SOURCE DATA
########

(** [os.getenv(name, default)] *)
Definition getenv_default (P : Platform) (name default : str) : str :=
  match getenv P name with Some v => v | None => default end.

(** [main], lines 135-153: the event and the configuration. *)
Definition main_setup (P : Platform) : Act config :=
  event <- get_event P ;;
  pull <- lift (py_get event (py "pull_request") PNone) ;;
  match pull with
  | PNone => raise (Exit 1)
  | _ =>
      pr <- lift (py_item event (py "pull_request")) ;;
      number <- lift (py_item pr (py "number")) ;;
      base <- lift (py_item pr (py "base")) ;;
      ref <- lift (py_item base (py "ref")) ;;
      head <- lift (py_item pr (py "head")) ;;
      sha <- lift (py_item head (py "sha")) ;;
      names <- get_repo_info P ;;
      match py_float P (getenv_default P (py "INPUT_TEMPERATURE") (py "0.2"))
      with
      | None => raise (Error ValueError)
      | Some t =>
          match py_int P (getenv_default P (py "INPUT_MAX_CONTEXT_CHARS")
                                         (py "20000"))
          with
          | None => raise (Error ValueError)
          | Some n =>
              aret (mkConfig number ref sha (fst names) (snd names)
                      (getenv P (py "INPUT_GITEA_BASE_URL"))
                      (getenv P (py "INPUT_GITEA_TOKEN"))
                      (getenv P (py "INPUT_OLLAMA_HOST"))
                      (getenv P (py "INPUT_OLLAMA_MODEL"))
                      (POther t) n
                      (match getenv P (py "INPUT_SYSTEM_PROMPT") with
                       | Some v => if truthy v then v else DEFAULT_PROMPT
                       | None => DEFAULT_PROMPT
                       end))
          end
      end
  end.

(** The text sent with a chunk (lines 165-171). *)
Definition user_content_of (P : Platform) (chunk : str) : str :=
  strip (dedent P
    ([LF] ++ repeat SPACE 8
     ++ py "Review the following git diff and provide feedback."
     ++ [LF; LF] ++ repeat SPACE 8 ++ py "<diff>" ++ [LF] ++ repeat SPACE 8
     ++ chunk ++ [LF] ++ repeat SPACE 8 ++ py "</diff>" ++ [LF]
     ++ repeat SPACE 8)).

(** One section of the comment (lines 176-180). *)
Definition section_of (i total : Z) (reply : str) : str :=
  [LF] ++ repeat SPACE 24 ++ [LF] ++ repeat SPACE 24 ++ py "### Chunk "
  ++ str_of_int i ++ py "/" ++ str_of_int total ++ py " " ++ [LF]
  ++ repeat SPACE 24 ++ py "# " ++ [LF] ++ repeat SPACE 24 ++ py "# "
  ++ reply.

(** The body of the [for] loop (lines 165-180) for chunk number [i]. *)
Definition review_chunk (P : Platform) (cfg : config) (total i : Z)
           (chunk : str) : Act str :=
  reply <- try_exception
             (v <- call_ollama P (ollama_host cfg) (ollama_model cfg)
                     (system_prompt cfg) (user_content_of P chunk)
                     (temperature cfg) ;;
              aret (py_str P v))
             (fun e => aret (py "Chunk " ++ str_of_int i
                             ++ py " review failed: `" ++ error_str P e
                             ++ py "`")) ;;
  aret (section_of i total reply).

(** [for i, chunk in enumerate(chunks, 1)], from chunk number [i] on, with
    the sections appended so far. *)
Fixpoint review_chunks (P : Platform) (cfg : config) (total i : Z)
         (chunks : list str) (sections : list str) : Act (list str) :=
  match chunks with
  | [] => aret sections
  | chunk :: rest =>
      s <- review_chunk P cfg total i chunk ;;
      review_chunks P cfg total (i + 1) rest (sections ++ [s])
  end.

(** [main], lines 163-193: the reviews, the body, the ceiling, the
    comment. *)
Definition main_report (P : Platform) (cfg : config) (chunks : list str)
  : Act unit :=
  sections <- review_chunks P cfg (Z.of_nat (length chunks)) 1 chunks [] ;;
  let body := HEADER ++ join SEPARATOR sections in
  post_issue_comment P (base_url cfg) (token cfg) (owner cfg) (repo cfg)
                     (pr_number cfg) (posted_body body).

(** [main] (lines 134-193).  [get_diff] only interpolates its two arguments
    in command lines, so it is given them as interpolated.  [None] is the
    loop of [chunk_text] not exiting within [fuel].  What [main] and the
    functions it calls print is not modelled. *)
Definition main (P : Platform) (fuel : nat) (w : World)
  : option (result unit * World) :=
  match main_setup P w with
  | (Raise r, w1) => Some (Raise r, w1)
  | (Ok cfg, w1) =>
      match run_git (get_diff (git P) (py_str P (base_ref cfg))
                              (py_str P (head_sha cfg))) w1 with
      | (Raise r, w2) => Some (Raise r, w2)
      | (Ok diff, w2) =>
          if negb (truthy diff) then
            Some (post_issue_comment P (base_url cfg) (token cfg)
                    (owner cfg) (repo cfg) (pr_number cfg) NO_CHANGES w2)
          else
            match chunk_text fuel diff (max_context_chars cfg) with
            | None => None
            | Some chunks => Some (main_report P cfg chunks w2)
            end
      end
  end.

(** An action that leaves the world as it is: no git command, no
    request. *)
Definition quiet {A} (m : Act A) : Prop := forall w, snd (m w) = w.

Definition is_chat (x : exchange) : Prop :=
  match fst x with ChatRequest _ _ _ _ _ => True | CommentRequest _ _ _ => False end.

(** Example surroundings: a pull-request event, a repository name, the two
    hosts, both with a trailing slash; a model that answers every request
    with status 200 and a padded reply. *)
Definition demo_env (name : str) : option str :=
  if str_eqb name (py "GITHUB_EVENT_PATH") then Some (py "/event.json")
  else if str_eqb name (py "GITHUB_REPOSITORY") then Some (py "octo/repo")
  else if str_eqb name (py "INPUT_GITEA_BASE_URL")
       then Some (py "https://gitea.example/")
  else if str_eqb name (py "INPUT_OLLAMA_HOST")
       then Some (py "http://ollama:11434/")
  else None.

Definition demo_event : pyval :=
  PDict [(py "pull_request",
          PDict [(py "number", PInt 7);
                 (py "base", PDict [(py "ref", PStr (py "main"))]);
                 (py "head", PDict [(py "sha", PStr (py "abc123"))])])].

Definition demo_reply : response :=
  mkResponse 200
    (inl (PDict [(py "message", PDict [(py "content", PStr (py " LGTM "))])])).

(** The example platform, with the git oracle and the value of
    [INPUT_MAX_CONTEXT_CHARS] left open. *)
Definition demo_platform (g : history -> str -> run_result)
           (max_chars : Z) : Platform :=
  mkPlatform demo_env (fun _ => true) (fun _ => inl demo_event)
             (fun _ => Some 0%N) (fun _ => Some max_chars) g
             (fun _ _ => inl demo_reply) (fun s => s)
             (fun _ => py "?") (fun _ => py "error").

(** What [main] reads on the example platform. *)
Definition demo_config (max_chars : Z) : config :=
  mkConfig (PInt 7) (PStr (py "main")) (PStr (py "abc123"))
           (py "octo") (py "repo")
           (Some (py "https://gitea.example/")) None
           (Some (py "http://ollama:11434/")) None
           (POther 0%N) max_chars DEFAULT_PROMPT.

(** A platform with an empty environment. *)
Definition bare_platform : Platform :=
  mkPlatform (fun _ => None) (fun _ => false)
             (fun _ => inr (LibraryError 0%N))
             (fun _ => None) (fun _ => None) git_silent
             (fun _ _ => inr (LibraryError 0%N)) (fun s => s)
             (fun _ => py "?") (fun _ => py "error").

Definition empty_world : World := mkWorld [] [].

(** A working copy with no remote-tracking and no local base branch: every
    [rev-parse] fails, every other command succeeds and prints a padded
    line. *)
Definition git_no_refs : history -> str -> run_result :=
  fun _ cmd =>
    if startswith cmd (py "git rev-parse ") then Completed (mkProcess 1 [] [])
    else Completed (mkProcess 0 (py "  +x  ") []).

(** A working copy where only the diff of the last commit works. *)
Definition git_last_only : history -> str -> run_result :=
  fun _ cmd =>
    if startswith cmd (py "git diff --unified=0 --no-color HEAD~1..HEAD")
    then Completed (mkProcess 0 (py "  +x  ") [])
    else Completed (mkProcess 128 [] []).

(** A text with the marker as the source spells it, a backslash and the
    letter n before [@@], at offset 1001. *)
Definition marker_text : str :=
  repeat 97%N 1001 ++ HUNK_MARKER ++ repeat 98%N 10.

(** The same with the file marker as the source spells it. *)
Definition file_marker_text : str :=
  repeat 97%N 1001 ++ FILE_MARKER ++ repeat 98%N 10.

End Action.
Import Action.

(* ================================================================== *)
(** * Lengths, slices and searches *)
(* ================================================================== *)

Lemma len_nonneg (s : str) : 0 <= len s.
Proof. unfold len. lia. Qed.

Lemma len_app (s t : str) : len (s ++ t) = len s + len t.
Proof. unfold len. rewrite length_app. lia. Qed.

Lemma len_nil_inv (s : str) : len s = 0 -> s = [].
Proof. destruct s; [reflexivity | unfold len; simpl; lia]. Qed.

(** Inside the string, with the bounds in order, a slice is the plain
    [firstn] of a [skipn]. *)
Lemma slice_inside (s : str) (a b : Z) :
  0 <= a -> a <= b -> b <= len s ->
  slice s a b = firstn (Z.to_nat (b - a)) (skipn (Z.to_nat a) s).
Proof.
  intros Ha Hab Hb. unfold slice, clamp_index.
  destruct (Z.ltb_spec a 0); [lia|].
  destruct (Z.ltb_spec b 0); [lia|].
  rewrite !Z.min_l by lia. reflexivity.
Qed.

Lemma len_slice_inside (s : str) (a b : Z) :
  0 <= a -> a <= b -> b <= len s -> len (slice s a b) = b - a.
Proof.
  intros Ha Hab Hb. rewrite slice_inside by assumption.
  unfold len in *. rewrite length_firstn, length_skipn. lia.
Qed.

(** Two adjacent slices glue back together. *)
Lemma slice_glue (s : str) (a b : Z) :
  0 <= a -> a <= b -> b <= len s ->
  slice s a b ++ skipn (Z.to_nat b) s = skipn (Z.to_nat a) s.
Proof.
  intros Ha Hab Hb. rewrite slice_inside by assumption.
  replace (Z.to_nat b) with (Z.to_nat (b - a) + Z.to_nat a)%nat by lia.
  rewrite <- skipn_skipn. apply firstn_skipn.
Qed.

Lemma startswith_length (s sub : str) :
  startswith s sub = true -> (length sub <= length s)%nat.
Proof.
  revert s. induction sub as [|c sub IH]; intros s H; simpl in *.
  - lia.
  - destruct s as [|d s]; [discriminate|].
    apply andb_true_iff in H. destruct H as [_ H].
    apply IH in H. simpl. lia.
Qed.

########

WORK TO COMPLETE
Everything starting at the line containing "(** [for i, chunk" and ending at the line containing "(chunks : list str) (sections" in the records above should be repeated exactly, and only that.

YOUR SOLUTION
(** [for i, chunk in enumerate(chunks, 1)], from chunk number [i] on, with
    the sections appended so far. *)
Fixpoint review_chunks (P : Platform) (cfg : config) (total i : Z)
         (chunks : list str) (sections : list str) : Act (list str) :=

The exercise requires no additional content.